WHAT TO WORK ON: Each line in the entries below that holds the string "EqDecision" is to be listed.

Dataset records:
(* ===== verification/OrchTypes.v ===== *)
(** * Orchestrator data model

    The records, enumerations and events of src/ext/orchestrator/types.go,
    commands.go, artifacts.go, recovery.go, query.go, runner.go and events.go.
    A Go pointer that may be nil is an [option]; slices are lists, with nil and
    empty identified. *)

From S2P Require Import Prelude Errors Usage.

(** [TaskStatusNone] is the empty string, the zero value of the type. *)
Inductive TaskStatus :=
| TaskPending | TaskRunning | TaskCompleted | TaskFailed | TaskCanceled | TaskStatusNone.

Inductive CommandKind :=
| CommandCancelTask | CommandAbortRun | CommandRetryTask
| CommandKindOther (s : string).

Inductive CommandStatus := CommandPending | CommandClaimed | CommandHandled.

#[export] Instance TaskStatus_eq_dec : EqDecision TaskStatus.
Proof. solve_decision. Defined.
#[export] Instance CommandKind_eq_dec : EqDecision CommandKind.
Proof. solve_decision. Defined.
#[export] Instance CommandStatus_eq_dec : EqDecision CommandStatus.
Proof. solve_decision. Defined.

Record RunRef := MkRunRef {
  run_ID : string;
  run_TaskID : string;
  run_WorkerID : string;
  run_Attempt : Z;
  run_StartedAt : Time;
}.

Record TaskResult := MkTaskResult {
  result_RunnerRunID : string;
  result_Output : any;
  result_Usage : RunUsage;
  result_ToolState : AnyMap;
  result_Metadata : AnyMap;
  result_CompletedAt : Time;
}.
#[export] Instance TaskResult_eta : RecordEta TaskResult := λ r,
  MkTaskResult (result_RunnerRunID r) (result_Output r) (result_Usage r)
    (result_ToolState r) (result_Metadata r) (result_CompletedAt r).

Record Task := MkTask {
  task_ID : string;
  task_Kind : string;
  task_Subject : string;
  task_Description : string;
  task_Input : string;
  task_Status : TaskStatus;
  task_Attempt : Z;
  task_MaxAttempts : Z;
  task_Blocks : list string;
  task_BlockedBy : list string;
  task_Metadata : AnyMap;
  task_Run : option RunRef;
  task_Result : option TaskResult;
  task_LastError : string;
  task_CreatedAt : Time;
  task_UpdatedAt : Time;
  task_StartedAt : Time;
  task_CompletedAt : Time;
}.
#[export] Instance Task_eta : RecordEta Task := λ t,
  MkTask (task_ID t) (task_Kind t) (task_Subject t) (task_Description t) (task_Input t)
    (task_Status t) (task_Attempt t) (task_MaxAttempts t) (task_Blocks t)
    (task_BlockedBy t) (task_Metadata t) (task_Run t) (task_Result t) (task_LastError t)
    (task_CreatedAt t) (task_UpdatedAt t) (task_StartedAt t) (task_CompletedAt t).

Record Lease := MkLease {
  lease_ID : string;
  lease_TaskID : string;
  lease_WorkerID : string;
  lease_Token : string;
  lease_AcquiredAt : Time;
  lease_ExpiresAt : Time;
}.
#[export] Instance Lease_eta : RecordEta Lease := λ l,
  MkLease (lease_ID l) (lease_TaskID l) (lease_WorkerID l) (lease_Token l)
    (lease_AcquiredAt l) (lease_ExpiresAt l).

Record CreateTaskRequest := MkCreateTaskRequest {
  ctr_Kind : string;
  ctr_Subject : string;
  ctr_Description : string;
  ctr_Input : string;
  ctr_Blocks : list string;
  ctr_BlockedBy : list string;
  ctr_MaxAttempts : Z;
  ctr_Metadata : AnyMap;
}.

Record UpdateTaskRequest := MkUpdateTaskRequest {
  utr_ID : string;
  utr_Subject : option string;
  utr_Description : option string;
  utr_AddBlocks : list string;
  utr_AddBlockedBy : list string;
  utr_Metadata : AnyMap;
}.

Record TaskFilter := MkTaskFilter {
  tf_Kinds : list string;
  tf_Statuses : list TaskStatus;
}.

Record ClaimTaskRequest := MkClaimTaskRequest {
  claim_WorkerID : string;
  claim_LeaseTTL : Duration;
  claim_Now : Time;
  claim_Kinds : list string;
  claim_ExcludeTaskIDs : list string;
}.

Record ClaimedTask := MkClaimedTask {
  claimed_Task : Task;
  claimed_Lease : Lease;
  claimed_Run : option RunRef;
}.

Record Artifact := MkArtifact {
  art_ID : string;
  art_TaskID : string;
  art_RunID : string;
  art_Kind : string;
  art_Name : string;
  art_ContentType : string;
  art_Body : string;
  art_Metadata : AnyMap;
  art_CreatedAt : Time;
}.
#[export] Instance Artifact_eta : RecordEta Artifact := λ x,
  MkArtifact (art_ID x) (art_TaskID x) (art_RunID x) (art_Kind x) (art_Name x) (art_ContentType x)
    (art_Body x) (art_Metadata x) (art_CreatedAt x).

Record ArtifactSpec := MkArtifactSpec {
  spec_Kind : string;
  spec_Name : string;
  spec_ContentType : string;
  spec_Body : string;
  spec_Metadata : AnyMap;
}.

Record CreateArtifactRequest := MkCreateArtifactRequest {
  car_TaskID : string;
  car_RunID : string;
  car_Kind : string;
  car_Name : string;
  car_ContentType : string;
  car_Body : string;
  car_Metadata : AnyMap;
}.

Record ArtifactFilter := MkArtifactFilter {
  af_TaskID : string;
  af_RunID : string;
  af_Kind : string;
  af_Name : string;
}.

Record TaskOutcome := MkTaskOutcome {
  outcome_Result : option TaskResult;
  outcome_Artifacts : list ArtifactSpec;
}.
#[export] Instance TaskOutcome_eta : RecordEta TaskOutcome := λ o,
  MkTaskOutcome (outcome_Result o) (outcome_Artifacts o).

Record Command := MkCommand {
  cmd_ID : string;
  cmd_Kind : CommandKind;
  cmd_TaskID : string;
  cmd_RunID : string;
  cmd_TargetWorkerID : string;
  cmd_Reason : string;
  cmd_Metadata : AnyMap;
  cmd_Status : CommandStatus;
  cmd_ClaimToken : string;
  cmd_ClaimedBy : string;
  cmd_HandledBy : string;
  cmd_CreatedAt : Time;
  cmd_ClaimedAt : Time;
  cmd_HandledAt : Time;
}.
#[export] Instance Command_eta : RecordEta Command := λ c,
  MkCommand (cmd_ID c) (cmd_Kind c) (cmd_TaskID c) (cmd_RunID c) (cmd_TargetWorkerID c)
    (cmd_Reason c) (cmd_Metadata c) (cmd_Status c) (cmd_ClaimToken c) (cmd_ClaimedBy c)
    (cmd_HandledBy c) (cmd_CreatedAt c) (cmd_ClaimedAt c) (cmd_HandledAt c).

Record CreateCommandRequest := MkCreateCommandRequest {
  ccr_Kind : CommandKind;
  ccr_TaskID : string;
  ccr_RunID : string;
  ccr_Reason : string;
  ccr_Metadata : AnyMap;
}.

Record CommandFilter := MkCommandFilter {
  cf_Kinds : list CommandKind;
  cf_Statuses : list CommandStatus;
  cf_TaskID : string;
  cf_RunID : string;
  cf_TargetWorkerID : string;
}.

Record ClaimCommandRequest := MkClaimCommandRequest {
  ccmd_WorkerID : string;
  ccmd_Now : Time;
}.

Record LeaseRecovery := MkLeaseRecovery {
  lrec_Task : Task;
  lrec_Lease : Lease;
  lrec_RecoveredAt : Time;
  lrec_ResultStatus : TaskStatus;
  lrec_Requeued : bool;
  lrec_Reason : string;
}.

Record CommandRecovery := MkCommandRecovery {
  crec_Command : Command;
  crec_RecoveredAt : Time;
  crec_ReleasedBy : string;
}.

Record ExpiredLeaseSummary := MkExpiredLeaseSummary {
  els_LeaseID : string;
  els_TaskID : string;
  els_RunID : string;
  els_WorkerID : string;
  els_Attempt : Z;
  els_ExpiresAt : Time;
}.

Record StaleClaimedCommandSummary := MkStaleClaimedCommandSummary {
  scs_CommandID : string;
  scs_Kind : CommandKind;
  scs_TaskID : string;
  scs_RunID : string;
  scs_TargetWorkerID : string;
  scs_ClaimedBy : string;
  scs_ClaimedAt : Time;
  scs_Reason : string;
}.

(** ** Lifecycle events (events.go) *)

Record TaskCreatedEvent := MkTaskCreatedEvent {
  tce_TaskID : string; tce_Kind : string; tce_Subject : string;
  tce_Description : string; tce_CreatedAt : Time }.
Record TaskUpdatedEvent := MkTaskUpdatedEvent {
  tue_TaskID : string; tue_Subject : string; tue_Blocks : list string;
  tue_BlockedBy : list string; tue_UpdatedAt : Time }.
Record TaskDeletedEvent := MkTaskDeletedEvent {
  tde_TaskID : string; tde_DeletedAt : Time }.
Record TaskClaimedEvent := MkTaskClaimedEvent {
  tcl_TaskID : string; tcl_RunID : string; tcl_LeaseID : string; tcl_WorkerID : string;
  tcl_Attempt : Z; tcl_AcquiredAt : Time; tcl_ExpiresAt : Time }.
Record LeaseRenewedEvent := MkLeaseRenewedEvent {
  lre_TaskID : string; lre_RunID : string; lre_LeaseID : string;
  lre_WorkerID : string; lre_ExpiresAt : Time }.
Record LeaseReleasedEvent := MkLeaseReleasedEvent {
  lrl_TaskID : string; lrl_RunID : string; lrl_LeaseID : string; lrl_WorkerID : string;
  lrl_ReleasedAt : Time; lrl_Requeued : bool; lrl_ResultStatus : TaskStatus;
  lrl_Reason : string; lrl_Recovered : bool }.
Record TaskRequeuedEvent := MkTaskRequeuedEvent {
  trq_TaskID : string; trq_LastRunID : string; trq_LastAttempt : Z;
  trq_Reason : string; trq_RequeuedAt : Time }.
Record TaskCompletedEvent := MkTaskCompletedEvent {
  tcp_TaskID : string; tcp_RunID : string; tcp_Attempt : Z; tcp_CompletedAt : Time }.
Record TaskFailedEvent := MkTaskFailedEvent {
  tfe_TaskID : string; tfe_RunID : string; tfe_Attempt : Z; tfe_Error : string;
  tfe_FailedAt : Time }.
Record TaskCanceledEvent := MkTaskCanceledEvent {
  tca_TaskID : string; tca_RunID : string; tca_Attempt : Z; tca_Reason : string;
  tca_CanceledAt : Time }.
Record ArtifactCreatedEvent := MkArtifactCreatedEvent {
  ace_ArtifactID : string; ace_TaskID : string; ace_RunID : string; ace_Kind : string;
  ace_Name : string; ace_ContentType : string; ace_SizeBytes : Z; ace_CreatedAt : Time }.
Record CommandCreatedEvent := MkCommandCreatedEvent {
  cce_CommandID : string; cce_Kind : CommandKind; cce_TaskID : string; cce_RunID : string;
  cce_TargetWorkerID : string; cce_CreatedAt : Time }.
Record CommandClaimedEvent := MkCommandClaimedEvent {
  ccl_CommandID : string; ccl_Kind : CommandKind; ccl_TaskID : string; ccl_RunID : string;
  ccl_ClaimedBy : string; ccl_ClaimedAt : Time }.
Record CommandReleasedEvent := MkCommandReleasedEvent {
  crl_CommandID : string; crl_Kind : CommandKind; crl_TaskID : string; crl_RunID : string;
  crl_ReleasedBy : string; crl_ReleasedAt : Time; crl_Reason : string; crl_Recovered : bool }.
Record CommandHandledEvent := MkCommandHandledEvent {
  che_CommandID : string; che_Kind : CommandKind; che_TaskID : string; che_RunID : string;
  che_HandledBy : string; che_HandledAt : Time }.

(** The values a store publishes on its event bus. *)
Inductive Event :=
| EvTaskCreated (e : TaskCreatedEvent)
| EvTaskUpdated (e : TaskUpdatedEvent)
| EvTaskDeleted (e : TaskDeletedEvent)
| EvTaskClaimed (e : TaskClaimedEvent)
| EvLeaseRenewed (e : LeaseRenewedEvent)
| EvLeaseReleased (e : LeaseReleasedEvent)
| EvTaskRequeued (e : TaskRequeuedEvent)
| EvTaskCompleted (e : TaskCompletedEvent)
| EvTaskFailed (e : TaskFailedEvent)
| EvTaskCanceled (e : TaskCanceledEvent)
| EvArtifactCreated (e : ArtifactCreatedEvent)
| EvCommandCreated (e : CommandCreatedEvent)
| EvCommandClaimed (e : CommandClaimedEvent)
| EvCommandReleased (e : CommandReleasedEvent)
| EvCommandHandled (e : CommandHandledEvent).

COMPLETED EXERCISE:
#[export] Instance TaskStatus_eq_dec : EqDecision TaskStatus.
#[export] Instance CommandKind_eq_dec : EqDecision CommandKind.
#[export] Instance CommandStatus_eq_dec : EqDecision CommandStatus.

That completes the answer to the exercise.